• TASK ITEM
Filter out all lines without the word "intros" from the data below, please, and copy the rest.

[Stored items]
====
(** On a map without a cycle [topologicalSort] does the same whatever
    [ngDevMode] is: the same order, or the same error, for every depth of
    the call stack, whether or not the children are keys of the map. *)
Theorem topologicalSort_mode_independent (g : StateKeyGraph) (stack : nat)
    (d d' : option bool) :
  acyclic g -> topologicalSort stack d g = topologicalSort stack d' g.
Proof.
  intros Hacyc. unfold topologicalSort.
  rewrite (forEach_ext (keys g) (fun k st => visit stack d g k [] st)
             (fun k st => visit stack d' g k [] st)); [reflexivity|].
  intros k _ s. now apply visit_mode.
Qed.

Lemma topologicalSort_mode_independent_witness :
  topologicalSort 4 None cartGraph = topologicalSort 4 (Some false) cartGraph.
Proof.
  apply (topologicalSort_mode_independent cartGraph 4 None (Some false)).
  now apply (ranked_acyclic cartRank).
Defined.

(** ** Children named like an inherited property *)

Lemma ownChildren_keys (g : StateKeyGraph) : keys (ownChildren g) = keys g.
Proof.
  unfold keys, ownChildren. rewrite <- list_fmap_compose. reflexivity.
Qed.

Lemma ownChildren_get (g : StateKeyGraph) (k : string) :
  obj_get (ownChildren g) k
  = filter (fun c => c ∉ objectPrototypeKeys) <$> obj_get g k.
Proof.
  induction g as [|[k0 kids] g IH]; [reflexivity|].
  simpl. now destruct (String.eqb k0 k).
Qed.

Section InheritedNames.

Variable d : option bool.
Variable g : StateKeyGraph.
====
• RESPONSE BOX
  intros Hacyc. unfold topologicalSort.
  intros k _ s. now apply visit_mode.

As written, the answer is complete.